Our knowledge about cluster headache causation lags behind migraine because comparatively there are far fewer patients, the attacks occur in their well-spaced series compared to the regular recurrence of migraine among other reasons. We recognize, however, that many of the signs and symptoms are due either to a partial paralysis of a portion of the nervous system called the sympathetic nervous system or from an excessive stimulation of its counterpart, the parasympathetic system – all of this being regulated deep in the brain by the hypothalamus and adjacent structures.

As I mentioned, some patients will develop a phase of cluster headache where there is no let up from the daily barrage of headaches. This is termed chronic cluster. Patients with this have similar headaches but many more of them. Instead of occurring at the same time of day and same time of year, they can happen any old time of the day or year. They also become more resistant to treatment over time.

Treating Cluster Headaches


While medicines are needed to treat individual attacks of cluster headache, the mainstay of treatment rests on preventing the occurrence of the headaches. The most uniformly successful medication for acute relief of cluster headache is the use of a high flow of pure oxygen delivered via a facemask. This works in minutes in the majority of patients. Other treatments include drugs such as sumatriptan, zolmitriptan and dihydroergotamine, which work on the serotonin receptors in the brain and blood vessels. Because the attacks are brief, the medicine must be delivered quickly. This eliminates pills but is ideal for shots under the skin or in nasal spray routes. Other treatments have also been tried but lack consistency or tolerability.

Preventive treatment of cluster headache resembles that of migraine in many aspects. Several differences, though, include stopping the medicine when the cycle ends and using medicines that can be taken for short periods safely but that would be problematic if used over a long period as would be needed in migraine. Our old standby methysergide is not sold in the US any longer, so often we will use a related drug called methergine to prevent the attacks. Other top choices include the calcium channel blocker Verapamil, which has great safety, tolerability and efficacy. Anti-convulsant medications like valproic acid and topiramate are better tolerated in cluster than in migraine. Short courses of a month or two of one of the long-acting triptans such as frovatriptan or naratriptan are also successful. A few weeks of a cortisone-type medication almost invariably brings relief within hours. However if used for long periods, these medications can lead to recurrence of the headaches and significant side effects.

Some patients have benefited from having nerve blocks done in the upper neck at the base of the skull for prevention. These are relatively straightforward and well tolerated by most.

Some cluster headache patients who are resistant to treatment benefit from infusions or injections of histamine to break the cycle of headaches.
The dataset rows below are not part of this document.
(** * A shallow embedding of the pinning semispace collector of [Main.cpp]

    The heap of [Main.cpp] is a byte array split into two semispaces.  The
    embedding keeps memory as a finite map from the byte address of an
    8-byte word to the word stored there; pointers are byte addresses and
    the null pointer is [0].  Handles that live on the stack are words of
    the same memory, at addresses outside the heap array.

    Every operation is a function from the heap state to an outcome: a
    normal return, a C++ exception that leaves a state behind, or the end
    of the process (undefined behaviour, a failed assertion, an exception
    that escapes a [noexcept] function). *)

From Stdlib Require Import ZArith List Bool Lia.
From stdpp Require Import base gmap.
Import ListNotations.
Open Scope Z_scope.

(** ** Data *)

(** [GCHeader]: the two-word prefix of every managed object. *)
Record GCHeader := mkHeader { Info : Z; Forwardee : Z }.

(** [GCInfo]: the per-type descriptor.  [Size] is [sizeof(GCObject<T>)];
    [PtrFields] lists, for every [GCPtr] member the visitor reaches, its
    byte offset inside [GCObject<T>] and the descriptor of its target type;
    [HasFinalize] tells whether the [Finalize] pointer is non-null. *)
Record GCInfo := mkInfo {
  Size : Z;
  PtrFields : list (Z * Z);
  HasFinalize : bool }.

(** [GCPtrInfo]: one slot of the root array. *)
Record GCPtrInfo := mkRoot { Ptr : Z; RootInfo : Z }.

(** The members of [Heap], followed by two observations of the run: the
    trace of finalizer calls (the header address each call received, oldest
    first) and the number of collections completed so far. *)
Record Heap := mkHeap {
  Mem : gmap Z Z;
  From : Z;
  To : Z;
  AllocPtr : Z;
  OnStackGCPtrs : list GCPtrInfo;
  Finalized : list Z;
  Collections : nat }.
This was pioneered at Mayo Clinic in the 1940s and remains a useful therapy today. Surgery has also been done for cluster headache, but the results are often transient and lead to recurrence of the clusters on the opposite side or complications from the procedures.
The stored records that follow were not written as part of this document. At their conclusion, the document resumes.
(** * deskaid/tools/edit_file.py: the match-validate-patch-commit pipeline

    A shallow embedding of [edit_file_content] and of the helpers it calls
    ([apply_edit], [write_text_content], [detect_line_endings],
    [find_similar_file], [debug_string_comparison]), together with the
    Python string methods and the [os] calls they use.

    Conventions.
    - A Python [str] is a list of characters; characters are the code
      points below 256 ([ascii]).  Files hold text: the UTF-8 codec is a
      bijection between such text and its bytes and is not modelled.
    - The file tree is a finite map from path names to nodes.  Path names
      are compared literally, there are no symbolic links and no
      permissions.  The keys of the tree are plainly spelled paths; the
      [os] calls below are what the host does on a plainly spelled path
      ([plain_path]: absolute, no empty, [.] or [..] component, no NUL,
      no overlong name).
      A statement about a path that need not be in the tree assumes
      that the path is plainly spelled.
    - The host is POSIX: the separator is [/] and [os.linesep] is the
      line feed, so a text-mode write stores the characters it is given;
      a text-mode read applies Python's universal-newline translation.
    - [commit_changes], [get_edit_snippet] (both of [..common]) and
      [os.path.abspath] are parameters of the development; the two
      collaborators are taken to return, not to raise.
    - Modification times and read instants are only compared, never
      computed with: they are integers. *)

From stdpp Require Import gmap strings list fin_maps.
From Stdlib Require Import Ascii ZArith DecimalString Lia.

Local Open Scope list_scope.

(** Python [str]. *)
Abbreviation str := (list ascii).

Definition lit (s : string) : str := String.list_ascii_of_string s.

Definition LF : ascii := ascii_of_nat 10.
Definition CR : ascii := ascii_of_nat 13.
Definition nl : str := [LF].
Definition crlf : str := [CR; LF].

(* ===================================================================== *)
(** * Python string methods *)
(* ===================================================================== *)

Module Py.

(** [a == b] on characters and on strings. *)
Definition ch_eqb (a b : ascii) : bool := Ascii.eqb a b.
Arguments ch_eqb : simpl never.

Fixpoint eqb (a b : str) : bool :=
  match a, b with
  | [], [] => true
  | x :: a', y :: b' => ch_eqb x y && eqb a' b'
  | _, _ => false
  end.

(** [s.startswith(p)]. *)
Fixpoint startswith (p s : str) : bool :=
  match p, s with
  | [], _ => true
  | _ :: _, [] => false
  | x :: p', y :: s' => ch_eqb x y && startswith p' s'
  end.

(** [s.endswith(p)]. *)
Definition endswith (p s : str) : bool := startswith (rev p) (rev s).

(** [s.find(sub)]: the lowest index at which [sub] occurs, if any. *)
Fixpoint find (s sub : str) : option nat :=
  if startswith sub s then Some 0
  else match s with
       | [] => None
       | _ :: s' => option_map S (find s' sub)
       end.

(** [sub in s]. *)
Definition contains (sub s : str) : bool :=
  match find s sub with Some _ => true | None => false end.

(** [s.count(sub)] for a non-empty [sub] scans left to right and counts
    non-overlapping occurrences; [skip] is the number of characters still
    covered by the occurrence counted last. *)
Fixpoint count_from (skip : nat) (s sub : str) : nat :=
  match s with
  | [] => 0
  | _ :: s' =>
      match skip with
      | S k => count_from k s' sub
      | O => if startswith sub s
             then S (count_from (length sub - 1) s' sub)
             else count_from 0 s' sub
      end
  end.

Definition count (s sub : str) : nat :=
  match sub with
  | [] => length s + 1
  | _ :: _ => count_from 0 s sub
  end.

(** [s.replace(old, new, 1)]: only the first occurrence is replaced; an
    empty [old] matches at index 0. *)
Fixpoint replace_first (s old new : str) : str :=
  if startswith old s then new ++ drop (length old) s
  else match s with
       | [] => []
       | c :: s' => c :: replace_first s' old new
       end.

(** [s.replace(old, new)]: every non-overlapping occurrence, left to
    right. *)
Fixpoint replace_from (skip : nat) (s old new : str) : str :=
  match s with
  | [] => []
  | c :: s' =>
      match skip with
      | S k => replace_from k s' old new
      | O => if startswith old s
             then new ++ replace_from (length old - 1) s' old new
             else c :: replace_from 0 s' old new
      end
  end.

Definition replace (s old new : str) : str :=
  match old with
  | [] => new ++ flat_map (fun c => c :: new) s
  | _ :: _ => replace_from 0 s old new
  end.

(** [s.split(sep)] for a non-empty [sep]; the result is never empty. *)
Fixpoint split_from (skip : nat) (s sep : str) : list str :=
  match s with
  | [] => [[]]
  | c :: s' =>
      match skip with
      | S k => split_from k s' sep
      | O => if startswith sep s
             then [] :: split_from (length sep - 1) s' sep
             else match split_from 0 s' sep with
                  | [] => [[c]]
                  | h :: t => (c :: h) :: t
                  end
      end
  end.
Along with chronic paroxysmal hemicrania are groups of disorders in cluster headache that are characterized by their uniform response to the anti-inflammatory medicine Indomethacin. All of these syndromes may have symptoms resembling cluster headache but are typically briefer, have more variability of the associated symptoms and are more common among women. Indomethacin works rapidly within weeks often to produce a complete remission. Sometimes small doses will keep the attacks at bay indefinitely. Stomach and kidney problems may occur with this medicine, necessitating close follow-up.
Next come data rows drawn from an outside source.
(** The lock is one boolean: a second apply-command before the first is
    spent leaves a single pending suppression. *)
Lemma lock_is_single_slot (b : bool) (w : World) :
  set_lock true (set_lock b w) = set_lock true w.
Proof. reflexivity. Qed.

(** C7, as the code has it.  An apply-command that names no signal of the
    instance: the lock is set, the text is decoded, and the lookup of the
    signal raises; the exception reaches the caller, nothing is sent and no
    signal changes, but the lock stays set. *)
Theorem unknown_signal_raises (name text : string) (v : json) (w : World) :
  loads text = Some v ->
  signals (self w) !! name = None ->
  _set_signal_from_py saves loads name text w
  = (inl TypeError, set_lock true w).
Proof.
  intros Hv Hs. unfold _set_signal_from_py, bind, modify, get_signal, ret.
  rewrite Hv. simpl. by rewrite Hs.
Qed.

(** What [_link_js_signal] does for [link = true] on an existing signal. *)
Lemma link_js_signal_unfold (name : string) (signal : Signal) (w : World) :
  signals (self w) !! name = Some signal ->
  _link_js_signal saves name true w
  = if bool_decide (_timestamp signal > 1)
    then _signal_changed saves signal
           (set_linked (<[name := true]> (_linked_signals (self w))) w)
    else (inr tt, set_linked (<[name := true]> (_linked_signals (self w))) w).
Proof.
  intros Hs.
  unfold _link_js_signal, bind, get, modify, get_timestamp, get_signal. simpl.
  rewrite Hs. destruct (bool_decide (_timestamp signal > 1)); [|done].
  simpl. by rewrite Hs.
Qed.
In summary, cluster headache is a briefer headache than migraine that occurs with a comparatively higher frequency of events. The attacks have more localized symptoms to the area of pain than in migraine but lend themselves readily to treatment. Prevention is the key in cluster headache as compared to migraine where the acute treatments are the mainstay. Most patients with this cluster headache can be managed in a straightforward manner.